(** X10: every answer leaves a record, and what rating it does.
    get_ai_response returns the id of a new feedback record that holds the
    query, the answer and the source, with the value 0; a local answer is
    linked to an entry of the knowledge base whose question is the query, an
    answer of the completion service is linked to none and adds no entry.
    Rating that id with a value of 1..5 returns true and stores the value.
    Rating it 0 returns true for an answer of the completion service; for a
    local answer, entry ids being other than 0, it raises AttributeError and
    leaves the knowledge base as it is: the entry is not flagged. *)
Theorem get_ai_response_stores (db : Store) (content : option string)
    (api_key : string) (post : string -> http_outcome) (query : string)
    (user_id : option Z) :
  exists reply db' r,
    get_ai_response db content api_key post query user_id = Returned reply db'
    /\ (answer reply, source reply) = choose_answer content api_key post query
    /\ get_ai_response_rating db' (rating_id reply) = Some r
    /\ ar_rating r = 0 /\ ar_query r = query /\ ar_user_id r = user_id
    /\ ar_response r = answer reply /\ ar_source r = source reply
    /\ (source reply = "local" ->
          exists e, In e (knowledge_base_entries db')
                    /\ kb_question e = query
                    /\ ar_kb_entry_id r = Some (kb_id e))
    /\ (source reply <> "local" ->
          ar_kb_entry_id r = None
          /\ knowledge_base_entries db' = knowledge_base_entries db)
    /\ (forall v, 1 <= v <= 5 ->
          exists db'',
            rate_ai_response db' (rating_id reply) v = Returned true db''
            /\ option_map ar_rating (get_ai_response_rating db'' (rating_id reply))
               = Some v
            /\ knowledge_base_entries db'' = knowledge_base_entries db')
    /\ (source reply <> "local" ->
          exists db'', rate_ai_response db' (rating_id reply) 0 = Returned true db'')
    /\ (source reply = "local" ->
          (forall e, In e (knowledge_base_entries db) -> kb_id e <> 0) ->
          exists db'',
            rate_ai_response db' (rating_id reply) 0 = Raised AttributeError db''
            /\ knowledge_base_entries db'' = knowledge_base_entries db').
Proof.
  destruct (get_ai_response_record db content api_key post query user_id)
    as [reply [db' [r [Hrun [Hans [Hr [H0 [Hq [Hu [Hresp [Hsrc [Hloc Hllm]]]]]]]]]]]].
  exists reply, db', r.
  repeat (split; [assumption|]).
  split.
  { intros Hl. destruct (Hloc Hl) as [e [He [Hqe [Hk _]]]]. exists e. auto. }
  split; [exact Hllm|].
  split; [|split].
  - intros v Hv.
    destruct (rate_ai_response_outcomes db' (rating_id reply) v) as [_ H].
    specialize (H r ltac:(lia) Hr). cbv zeta in H.
    destruct H as [Hget [Hkb [Htrue _]]].
    eexists. split; [apply Htrue; lia|]. split; [rewrite Hget; reflexivity | exact Hkb].
  - intros Hl. destruct (Hllm Hl) as [Hnone _].
    destruct (rate_ai_response_outcomes db' (rating_id reply) 0) as [_ H].
    specialize (H r ltac:(lia) Hr). cbv zeta in H.
    destruct H as [_ [_ [_ [_ Htrue]]]].
    eexists. apply Htrue; [reflexivity | left; exact Hnone].
  - intros Hl Hids. destruct (Hloc Hl) as [e [He [_ [Hk Horigin]]]].
    destruct (rate_ai_response_outcomes db' (rating_id reply) 0) as [_ H].
    specialize (H r ltac:(lia) Hr). cbv zeta in H.
    destruct H as [_ [Hkb [_ [Hraise _]]]].
    destruct (find_in_key kb_id _ _ He) as [e0 He0].
    eexists. split; [|exact Hkb].
    apply (Hraise eq_refl (kb_id e) e0 Hk); [|exact He0].
    destruct Horigin as [Hin|Hnew]; [exact (Hids e Hin)|].
    rewrite Hnew. unfold next_id.
    assert (0 <= fold_right Z.max 0 (map kb_id (knowledge_base_entries db))) as Hpos.
    { generalize (map kb_id (knowledge_base_entries db)). intros l.
      induction l as [|x l IH]; simpl; lia. }
    lia.
Qed.

(** ** The knowledge base over time *)

Ltac untouched := unfold kb_untouched; split; reflexivity.

Lemma calculate_vip_status_kb (db : Store) (user_id : Z) :
  kb_untouched db (db_after (calculate_vip_status db user_id)).
Proof. unfold calculate_vip_status. repeat break_match; untouched. Qed.

Lemma place_order_kb (db : Store) su cart addr notes :
  kb_untouched db (db_after (place_order db su cart addr notes)).
Proof.
  unfold place_order. repeat break_match; try untouched.
  cbn [db_after].
  match goal with
  | |- kb_untouched _ (db_after (calculate_vip_status ?s ?u)) =>
    destruct (calculate_vip_status_kb s u) as [H1 H2]
  end.
  split; [rewrite H1 | rewrite H2]; reflexivity.
Qed.

Lemma delivery_bid_kb (db : Store) su oid amt :
  kb_untouched db (db_after (delivery_bid db su oid amt)).
Proof. unfold delivery_bid. repeat break_match; untouched. Qed.

Lemma assign_order_kb (db : Store) su oid dp :
  kb_untouched db (db_after (assign_order db su oid dp)).
Proof. unfold assign_order. repeat break_match; untouched. Qed.

Lemma update_order_status_kb (db : Store) su oid st :
  kb_untouched db (db_after (update_order_status db su oid st)).
Proof. unfold update_order_status. repeat break_match; untouched. Qed.

Lemma file_complaint_kb (db : Store) su against oid descr :
  kb_untouched db (db_after (file_complaint db su against oid descr)).
Proof. unfold file_complaint. repeat break_match; untouched. Qed.

Lemma process_complaint_decision_kb (db : Store) now cid decision notes :
  kb_untouched db (db_after (process_complaint_decision db now cid decision notes)).
Proof.
  unfold process_complaint_decision.
  repeat break_match;
    try match goal with
        | H : insert_blacklist _ _ = Some _ |- _ =>
          apply insert_blacklist_some in H; subst
        end;
    untouched.
Qed.

Lemma review_complaint_kb (db : Store) su now cid dec notes :
  kb_untouched db (db_after (review_complaint db su now cid dec notes)).
Proof.
  destruct (review_complaint_db_after db su now cid dec notes) as [H|H]; rewrite H.
  - untouched.
  - apply process_complaint_decision_kb.
Qed.

Lemma map_update_where_field {R F : Type} (field : R -> F) (p : R -> bool)
    (f : R -> R) (t : list R) :
  (forall r, field (f r) = field r) ->
  map field (update_where p f t) = map field t.
Proof.
  intros H. unfold update_where. rewrite map_map. apply map_ext.
  intros r. destruct (p r); [apply H | reflexivity].
Qed.

Lemma get_ai_response_questions (db : Store) content key post q uid :
  questions_unique db ->
  questions_unique (db_after (get_ai_response db content key post q uid)).
Proof.
  unfold questions_unique, get_ai_response. intros Hq.
  destruct (choose_answer content key post q) as [a src].
  destruct (src =? "local")%string; [|exact Hq].
  destruct (find (fun e => (kb_question e =? q)%string) (knowledge_base_entries db))
    eqn:F; [exact Hq|].
  cbn [db_after knowledge_base_entries set_ai_response_ratings
       set_knowledge_base_entries].
  rewrite map_app. apply NoDup_app; [exact Hq | constructor; [tauto | constructor] |].
  intros x Hx [<-|[]]. apply in_map_iff in Hx. destruct Hx as [e [He Hin]].
  pose proof (find_none _ _ F e Hin) as Hn. simpl in He, Hn.
  rewrite He, String.eqb_refl in Hn. discriminate.
Qed.

Lemma rate_ai_response_questions (db : Store) rid v :
  map kb_question (knowledge_base_entries (db_after (rate_ai_response db rid v)))
  = map kb_question (knowledge_base_entries db).
Proof.
  unfold rate_ai_response.
  repeat break_match;
    cbn [db_after knowledge_base_entries set_ai_response_ratings
         set_knowledge_base_entries];
    rewrite ?map_update_where_field by reflexivity; reflexivity.
Qed.

Lemma handle_questions (db : Store) (r : request) :
  questions_unique db -> questions_unique (handle db r).
Proof.
  intros Hq.
  assert (forall db', kb_untouched db db' -> questions_unique db') as Hsame.
  { intros db' [H _]. unfold questions_unique. rewrite H. exact Hq. }
  destruct r; simpl.
  - apply Hsame, place_order_kb.
  - apply Hsame, delivery_bid_kb.
  - apply Hsame, assign_order_kb.
  - apply Hsame, update_order_status_kb.
  - apply Hsame, file_complaint_kb.
  - apply Hsame, review_complaint_kb.
  - apply get_ai_response_questions. exact Hq.
  - unfold questions_unique. rewrite rate_ai_response_questions. exact Hq.
Qed.

(** X11: one entry per question.  If no two entries of the knowledge base
    hold the same question, none do after any sequence of requests: an
    answer is stored under a question only when no entry holds exactly that
    question, and no request rewrites a question. *)
Theorem run_keeps_questions_unique (db : Store) (rs : list request) :
  questions_unique db -> questions_unique (run db rs).
Proof.
  revert db. induction rs as [|r rs IH]; intros db Hq; simpl.
  - exact Hq.
  - apply IH. apply handle_questions. exact Hq.
Qed.

Lemma in_update_where_inv {R : Type} (p : R -> bool) (f : R -> R) (l : list R) (y : R) :
  In y (update_where p f l) -> In y l \/ exists x, In x l /\ p x = true /\ y = f x.
Proof.
  unfold update_where. intros H. apply in_map_iff in H. destruct H as [x [E Hx]].
  destruct (p x) eqn:Ep; [right; exists x; auto | left; subst; exact Hx].
Qed.

Lemma rate_ai_response_in_range (db : Store) rid v :
  ratings_in_range db -> ratings_in_range (db_after (rate_ai_response db rid v)).
Proof.
  intros Hr. unfold rate_ai_response.
  destruct ((v <? 0) || (5 <? v)) eqn:Ev; [exact Hr|].
  apply orb_false_iff in Ev. destruct Ev as [E1 E2].
  apply Z.ltb_ge in E1. apply Z.ltb_ge in E2.
  assert (forall db',
            ai_response_ratings db'
            = update_where (fun r => ar_id r =? rid) (set_rating v)
                           (ai_response_ratings db) ->
            ratings_in_range db') as Hset.
  { intros db' E r Hin. rewrite E in Hin. apply in_update_where_inv in Hin.
    destruct Hin as [Hin|[x [_ [_ ->]]]]; [exact (Hr r Hin) | simpl; lia]. }
  destruct (get_ai_response_rating db rid) as [rec|] eqn:Hrec; [|exact Hr].
  rewrite (find_key_eq ar_id _ _ _ Hrec).
  repeat break_match; apply Hset; reflexivity.
Qed.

**DIRECTIONS FOR THIS TASK**
Take the listing above and repeat exactly the lines from the one containing "- intros Hl." through the one containing "Lemma place_order_kb (db", both included.

**SOLVED PROBLEM**
  - intros Hl. destruct (Hllm Hl) as [Hnone _].
    destruct (rate_ai_response_outcomes db' (rating_id reply) 0) as [_ H].
    specialize (H r ltac:(lia) Hr). cbv zeta in H.
    destruct H as [_ [_ [_ [_ Htrue]]]].
    eexists. apply Htrue; [reflexivity | left; exact Hnone].
  - intros Hl Hids. destruct (Hloc Hl) as [e [He [_ [Hk Horigin]]]].
    destruct (rate_ai_response_outcomes db' (rating_id reply) 0) as [_ H].
    specialize (H r ltac:(lia) Hr). cbv zeta in H.
    destruct H as [_ [Hkb [_ [Hraise _]]]].
    destruct (find_in_key kb_id _ _ He) as [e0 He0].
    eexists. split; [|exact Hkb].
    apply (Hraise eq_refl (kb_id e) e0 Hk); [|exact He0].
    destruct Horigin as [Hin|Hnew]; [exact (Hids e Hin)|].
    rewrite Hnew. unfold next_id.
    assert (0 <= fold_right Z.max 0 (map kb_id (knowledge_base_entries db))) as Hpos.
    { generalize (map kb_id (knowledge_base_entries db)). intros l.
      induction l as [|x l IH]; simpl; lia. }
    lia.
Qed.

(** ** The knowledge base over time *)

Ltac untouched := unfold kb_untouched; split; reflexivity.

Lemma calculate_vip_status_kb (db : Store) (user_id : Z) :
  kb_untouched db (db_after (calculate_vip_status db user_id)).
Proof. unfold calculate_vip_status. repeat break_match; untouched. Qed.

Lemma place_order_kb (db : Store) su cart addr notes :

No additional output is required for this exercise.